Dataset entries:

= = =

(** The parts of the transcript of [run]: the query, the loop, the
    default space. *)
Lemma run_transcript (w : W) :
  ∃ tq tl td,
    snd (run B client model w) = tq ++ tl ++ td ∧
    (tq = [] ∨ ∃ resp, tq = [Ev (spaces_query model) resp]) ∧
    (tl = [] ∨
     ∃ items existing,
       configured_spaces client = inr items ∧
       fst (fst (existing_spaces B model w)) = inr existing ∧
       tl = snd (ensure_spaces B model existing items
                   (snd (fst (existing_spaces B model w))))) ∧
    (td = [] ∨ ∃ resp, td = [Ev (default_space_call model) resp]).
Proof.
  destruct (spaces_answer client) as [e|spaces] eqn:Hspaces.
  { rewrite (run_unreadable e w Hspaces). exists [], [], []. auto. }
  rewrite (run_after_query B client model spaces w Hspaces).
  destruct (existing_spaces_transcript B model w) as [resp Hquery].
  destruct (existing_spaces B model w) as [[[e|existing] w0] t0]; simpl in Hquery;
    subst t0; simpl fst; simpl snd.
  { exists [Ev (spaces_query model) resp], [], []. split; [reflexivity|]. split_and!; eauto. }
  unfold reconcile. destruct (py_items spaces) as [e|items] eqn:Hitems.
  { rewrite bind_lift_raised. exists [Ev (spaces_query model) resp], [], []. split; [reflexivity|]. split_and!; eauto. }
  rewrite bind_lift_returned. unfold Py.bind at 1.
  assert (Hconfigured : configured_spaces client = inr items).
  { unfold configured_spaces. rewrite Hspaces. exact Hitems. }
  destruct (ensure_spaces B model existing items w0) as [[rl wl] tl] eqn:Hloop.
  assert (Hloop' : tl = snd (ensure_spaces B model existing items w0))
    by (rewrite Hloop; reflexivity).
  destruct rl as [e|[res|]].
  - exists [Ev (spaces_query model) resp], tl, []. simpl. rewrite ?app_nil_r. split; [reflexivity|]. split_and!; eauto 10.
  - exists [Ev (spaces_query model) resp], tl, []. unfold Py.ret. simpl. rewrite ?app_nil_r.
    split; [reflexivity|]. split_and!; eauto 10.
  - destruct (subprocess_run B (default_space_cmd model) wl) as [r wd] eqn:Hdefault.
    unfold Py.bind, Py.ret. rewrite (set_default_space_ran B model wl wd r Hdefault).
    exists [Ev (spaces_query model) resp], tl, [Ev (default_space_call model) (ran r)].
    simpl. rewrite ?app_nil_r. split; [reflexivity|]. split_and!; eauto 10.
Qed.

(** Every command of [run] is a juju command that names the model: the
    step never acts on the controller's current model. *)
Theorem spaces_commands_target_model (w : W) :
  Forall (λ ev, ∃ cmd, ev_call ev = SubprocessRun cmd ∧ targets_model model cmd)
         (snd (run B client model w)).
Proof.
  destruct (run_transcript w) as (tq & tl & td & -> & Hq & Hl & Hd).
  apply Forall_app. split; [|apply Forall_app; split].
  - destruct Hq as [->|[resp ->]]; repeat constructor.
    eexists. split; [reflexivity|]. exists [PStr "spaces"; PStr "--format"; PStr "json"], [].
    reflexivity.
  - destruct Hl as [->|(items & existing & _ & _ & ->)]; [constructor|].
    destruct (ensure_spaces_commands existing items
                (snd (fst (existing_spaces B model w)))) as [Hall _].
    apply (Forall_impl _ _ _ Hall). intros ev (name & spec & l & _ & ->).
    destruct (py_str_in name existing); (eexists; split; [reflexivity|]).
    + exists (PStr "set-space-subnets" :: PStr name :: l), []. reflexivity.
    + exists (PStr "add-space" :: PStr name :: l), []. reflexivity.
  - destruct Hd as [->|[resp ->]]; repeat constructor.
    eexists. split; [reflexivity|].
    exists [PStr "model-config"], [PStr "default-space=management"]. reflexivity.
Qed.

(** [run] issues at most one command for each configured space, besides
    the query and the default space. *)
Theorem spaces_commands_bounded items (w : W) :
  configured_spaces client = inr items ->
  (length (snd (run B client model w)) ≤ length items + 2)%nat.
Proof.
  intros Hitems.
  destruct (run_transcript w) as (tq & tl & td & -> & Hq & Hl & Hd).
  rewrite !length_app.
  assert (length tq ≤ 1)%nat by (destruct Hq as [->|[resp ->]]; simpl; lia).
  assert (length td ≤ 1)%nat by (destruct Hd as [->|[resp ->]]; simpl; lia).
  assert (length tl ≤ length items)%nat.
  { destruct Hl as [->|(items' & existing & Hitems' & _ & ->)]; [simpl; lia|].
    rewrite Hitems in Hitems'. injection Hitems' as <-.
    apply ensure_spaces_commands. }
  lia.
Qed.
(** * maestro: context switch, exit system call, multiboot tags, alignment

    A shallow embedding of four pieces of the kernel:
    - [src/util/util.h]: the alignment macros;
    - [src/multiboot.c]: [read_boot_tags];
    - [src/process/context_switch.s]: the [context_switch] routine;
    - the [exit] system call handler [sys_exit].

    The kernel targets 32-bit x86: machine words, addresses and registers
    are 32-bit patterns, represented by their unsigned value in [Z] with the
    wrap-around written out. *)

From Stdlib Require Import ZArith List Bool Lia.
Import ListNotations.
Local Open Scope Z_scope.

(** ** 32-bit words *)

Module Word.

Definition modulus : Z := 2 ^ 32.

(** Truncation of an integer to its low 32 bits. *)
Definition wrap (z : Z) : Z := z mod modulus.

(** The value is a 32-bit pattern. *)
Definition is_word (z : Z) : Prop := 0 <= z < modulus.

(** C's [~] on a 32-bit operand. *)
Definition not32 (z : Z) : Z := wrap (Z.lnot z).

(** The low 16 bits, as loaded into a segment register. *)
Definition low16 (z : Z) : Z := z mod 2 ^ 16.

(** The address [d] bytes away from [a]. *)
Definition offset (a d : Z) : Z := wrap (a + d).

End Word.

(** ** src/util/util.h: alignment macros *)

Module Util.
Import Word.

(** [IS_ALIGNED(ptr, n)] is [((intptr_t) (ptr) & ((n) - 1)) == 0]. *)
Definition IS_ALIGNED (ptr n : Z) : bool :=
  Z.land ptr (wrap (n - 1)) =? 0.

(** [ALIGN_DOWN(ptr, n)] is [(intptr_t) (ptr) & ~((intptr_t) (n) - 1)],
    cast back to a pointer. *)
Definition ALIGN_DOWN (ptr n : Z) : Z :=
  Z.land ptr (not32 (wrap (n - 1))).
Lemma main_arguments_max_length (pre post : list unicode) (v source : unicode)
    (rest : list unicode) :
  plain (pre ++ post) ->
  pre ++ post = source :: rest ->
  v <> u "--startword" ->
  main_arguments utf8_decode (prog :: pre ++ u "--max-length" :: v :: post)
  = Proceeds (mkOptions None (PyStr v) (PyInt 3) false false (pre ++ post), source).
Proof.
  intros Hp Hsrc Hv. unfold main_arguments.
  rewrite long_enough by (now destruct pre). cbn [tl].
  assert (Hpre : plain pre) by (now apply plain_app in Hp).
  rewrite index_of_none.
  2:{ apply (@not_in_around _ pre [u "--max-length"; v] post);
        [exact Hp | option_name |].
      intros [E|[E|[]]]; [revert E; literal_differs | now apply Hv]. }
  cbn [mbind].
  rewrite index_of_first by (apply plain_not_in; [exact Hpre | option_name]).
  rewrite item_next. cbn [mbind].
  rewrite delete_at_next, delete_at_middle.
  repeat (rewrite index_of_none by (apply plain_not_in; [exact Hp | option_name]);
          cbn [mbind]).
  rewrite Hsrc. reflexivity.
Qed.

Lemma main_arguments_lookback (pre post : list unicode) (v : unicode) :
  plain (pre ++ v :: post) ->
  main_arguments utf8_decode (prog :: pre ++ u "--lookback" :: v :: post)
  = Proceeds (mkOptions None (PyInt 140) (PyStr v) false false
                (pre ++ u "--lookback" :: post),
              hd (u "--lookback") pre).
Proof.
  intros Hp. unfold main_arguments.
  rewrite long_enough by (now destruct pre). cbn [tl].
  assert (Hpre : plain pre) by (now apply plain_app in Hp).
  assert (Hpp : plain (pre ++ post)).
  { apply plain_app in Hp as [? Hvp]. apply plain_app. split; [assumption|].
    intros x Hx. apply Hvp. now right. }
  assert (Hv : ~ In v option_names) by (apply Hp; apply in_or_app; right; now left).
  assert (Hbefore : forall name, In name option_names -> name <> u "--lookback" ->
                                 ~ In name (pre ++ u "--lookback" :: v :: post)).
  { intros name Hn Hne.
    apply (@not_in_around _ pre [u "--lookback"; v] post); [exact Hpp | exact Hn |].
    intros [E|[E|[]]]; [now apply Hne | subst; contradiction]. }
  assert (Hafter : forall name, In name option_names -> name <> u "--lookback" ->
                                ~ In name (pre ++ u "--lookback" :: post)).
  { intros name Hn Hne.
    apply (@not_in_around _ pre [u "--lookback"] post); [exact Hpp | exact Hn |].
    intros [E|[]]. now apply Hne. }
  rewrite index_of_none by (apply Hbefore; [option_name | literal_differs]).
  cbn [mbind].
  rewrite index_of_none by (apply Hbefore; [option_name | literal_differs]).
  cbn [mbind].
  rewrite index_of_first by (apply plain_not_in; [exact Hpre | option_name]).
  rewrite item_next. cbn [mbind]. rewrite delete_at_next.
  rewrite index_of_none by (apply Hafter; [option_name | literal_differs]).
  rewrite index_of_none by (apply Hafter; [option_name | literal_differs]).
  now destruct pre.
Qed.

Lemma main_arguments_missing_value (pre : list unicode) (name : unicode) :
  plain pre ->
  In name [u "--startword"; u "--max-length"; u "--lookback"] ->
  main_arguments utf8_decode (prog :: pre ++ [name]) = Aborts IndexError.
Proof.
  intros Hp Hname. unfold main_arguments.
  rewrite long_enough by (now destruct pre). cbn [tl].
  assert (Hother : forall other, In other option_names -> other <> name ->
                                 ~ In other (pre ++ [name])).
  { intros other Ho Hne Hin. apply in_app_or in Hin as [Hin|[E|[]]];
      [exact (Hp _ Hin Ho) | now apply Hne]. }
  destruct Hname as [<-|[<-|[<-|[]]]].
  - rewrite index_of_first by (apply plain_not_in; [exact Hp | option_name]).
    now rewrite item_missing.
  - rewrite index_of_none by (apply Hother; [option_name | literal_differs]).
    cbn [mbind].
    rewrite index_of_first by (apply plain_not_in; [exact Hp | option_name]).
    now rewrite item_missing.
  - rewrite index_of_none by (apply Hother; [option_name | literal_differs]).
    cbn [mbind].
    rewrite index_of_none by (apply Hother; [option_name | literal_differs]).
    cbn [mbind].
    rewrite index_of_first by (apply plain_not_in; [exact Hp | option_name]).
    now rewrite item_missing.
Qed.
End CommandLineOptions.

(** X20. Without any argument besides the program name the main block
    leaves with exit code 1. With arguments none of which is an option name
    it keeps them all, takes the first as the source, and uses the defaults:
    no start word, maximal length 140, lookback 3, cache on, generation on. *)
Theorem command_line_defaults (utf8_decode : unicode -> option unicode) :
  (forall argv, (List.length argv < 2)%nat ->
                main_arguments utf8_decode argv = Exits 1) /\
  (forall prog a args,
     plain (a :: args) ->
     main_arguments utf8_decode (prog :: a :: args)
     = Proceeds (mkOptions None (PyInt 140) (PyInt 3) false false (a :: args), a)).
Proof.
  split.
  - intros argv Hlen. unfold main_arguments.
    apply Nat.ltb_lt in Hlen. now rewrite Hlen.
  - intros. now apply main_arguments_plain.
Qed.

Lemma command_line_defaults_witness :
  main_arguments (fun v => Some v) [u "nonsense.py"] = Exits 1 /\
  main_arguments (fun v => Some v) [u "nonsense.py"; u "pets.txt"]
  = Proceeds (mkOptions None (PyInt 140) (PyInt 3) false false [u "pets.txt"],
              u "pets.txt").
Proof.
  destruct (command_line_defaults (fun v => Some v)) as [Husage Hplain].
  split.
  - apply Husage. simpl. lia.
  - apply Hplain. intros a [<-|[]]. vm_compute. intuition discriminate.
Defined.
(** Output cells after [k] turns of the scalar exclusive-or loop. *)
Fixpoint exor_out (k o i0 i1 : nat) (in0 in1 out : list Z) : list Z :=
  match k with
  | O => out
  | S k' => exor_out k' (o + 1) (i0 + 1) (i1 + 1) in0 in1
              (<[o := u8 (Z.lxor (in0 !!! i0) (in1 !!! i1))]> out)
  end.

Fixpoint exor_events (k : nat) (po p0 p1 : ptr) : list event :=
  match k with
  | O => []
  | S k' => exor_events k' (po +ₚ 1) (p0 +ₚ 1) (p1 +ₚ 1) ++ [St po; Ld p1; Ld p0]
  end.

Fixpoint exor_avx_events (k : nat) (po p0 p1 : ptr) : list event :=
  match k with
  | O => []
  | S k' => exor_avx_events k' (po +ₚ 32) (p0 +ₚ 32) (p1 +ₚ 32)
            ++ st_events 32 po ++ ld_events 32 p1 ++ ld_events 32 p0
  end.

(** Base addresses of the blocks; no kernel operation changes them. *)
Definition bases (m : mem) : list Z := base <$> blocks m.

Definition aligned32 (m : mem) (p : ptr) : Prop :=
  exists x, address p m = Some x /\ x mod 32 = 0.

(** ** Implementation variants declared by the kernel headers

    A kernel header declares one function per implementation variant, each
    inside a preprocessor block that tests the [LV_HAVE_...] macros of the
    instruction sets it needs; the variant is named by what follows the
    kernel name in the function name.  [LV_HAVE_GENERIC] is the guard of
    plain C code.  Helper functions outside such blocks ([pack_byte],
    [unpack_byte], the printing helpers) are not variants. *)

Inductive arch := GENERIC | SSSE3 | SSE4_1 | AVX | AVX2 | FMA | NEON | RVV | RVVSEG.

= = =

- [What to do]: Restate word for word the entries above, starting at the line with "(snd (fst (existing_spaces B model w)))))" and ending at the line with "- destruct Hq", inclusive, and no others.

- [Task solution]:
                   (snd (fst (existing_spaces B model w))))) ∧
    (td = [] ∨ ∃ resp, td = [Ev (default_space_call model) resp]).
Proof.
  destruct (spaces_answer client) as [e|spaces] eqn:Hspaces.
  { rewrite (run_unreadable e w Hspaces). exists [], [], []. auto. }
  rewrite (run_after_query B client model spaces w Hspaces).
  destruct (existing_spaces_transcript B model w) as [resp Hquery].
  destruct (existing_spaces B model w) as [[[e|existing] w0] t0]; simpl in Hquery;
    subst t0; simpl fst; simpl snd.
  { exists [Ev (spaces_query model) resp], [], []. split; [reflexivity|]. split_and!; eauto. }
  unfold reconcile. destruct (py_items spaces) as [e|items] eqn:Hitems.
  { rewrite bind_lift_raised. exists [Ev (spaces_query model) resp], [], []. split; [reflexivity|]. split_and!; eauto. }
  rewrite bind_lift_returned. unfold Py.bind at 1.
  assert (Hconfigured : configured_spaces client = inr items).
  { unfold configured_spaces. rewrite Hspaces. exact Hitems. }
  destruct (ensure_spaces B model existing items w0) as [[rl wl] tl] eqn:Hloop.
  assert (Hloop' : tl = snd (ensure_spaces B model existing items w0))
    by (rewrite Hloop; reflexivity).
  destruct rl as [e|[res|]].
  - exists [Ev (spaces_query model) resp], tl, []. simpl. rewrite ?app_nil_r. split; [reflexivity|]. split_and!; eauto 10.
  - exists [Ev (spaces_query model) resp], tl, []. unfold Py.ret. simpl. rewrite ?app_nil_r.
    split; [reflexivity|]. split_and!; eauto 10.
  - destruct (subprocess_run B (default_space_cmd model) wl) as [r wd] eqn:Hdefault.
    unfold Py.bind, Py.ret. rewrite (set_default_space_ran B model wl wd r Hdefault).
    exists [Ev (spaces_query model) resp], tl, [Ev (default_space_call model) (ran r)].
    simpl. rewrite ?app_nil_r. split; [reflexivity|]. split_and!; eauto 10.
Qed.

(** Every command of [run] is a juju command that names the model: the
    step never acts on the controller's current model. *)
Theorem spaces_commands_target_model (w : W) :
  Forall (λ ev, ∃ cmd, ev_call ev = SubprocessRun cmd ∧ targets_model model cmd)
         (snd (run B client model w)).
Proof.
  destruct (run_transcript w) as (tq & tl & td & -> & Hq & Hl & Hd).
  apply Forall_app. split; [|apply Forall_app; split].
  - destruct Hq as [->|[resp ->]]; repeat constructor.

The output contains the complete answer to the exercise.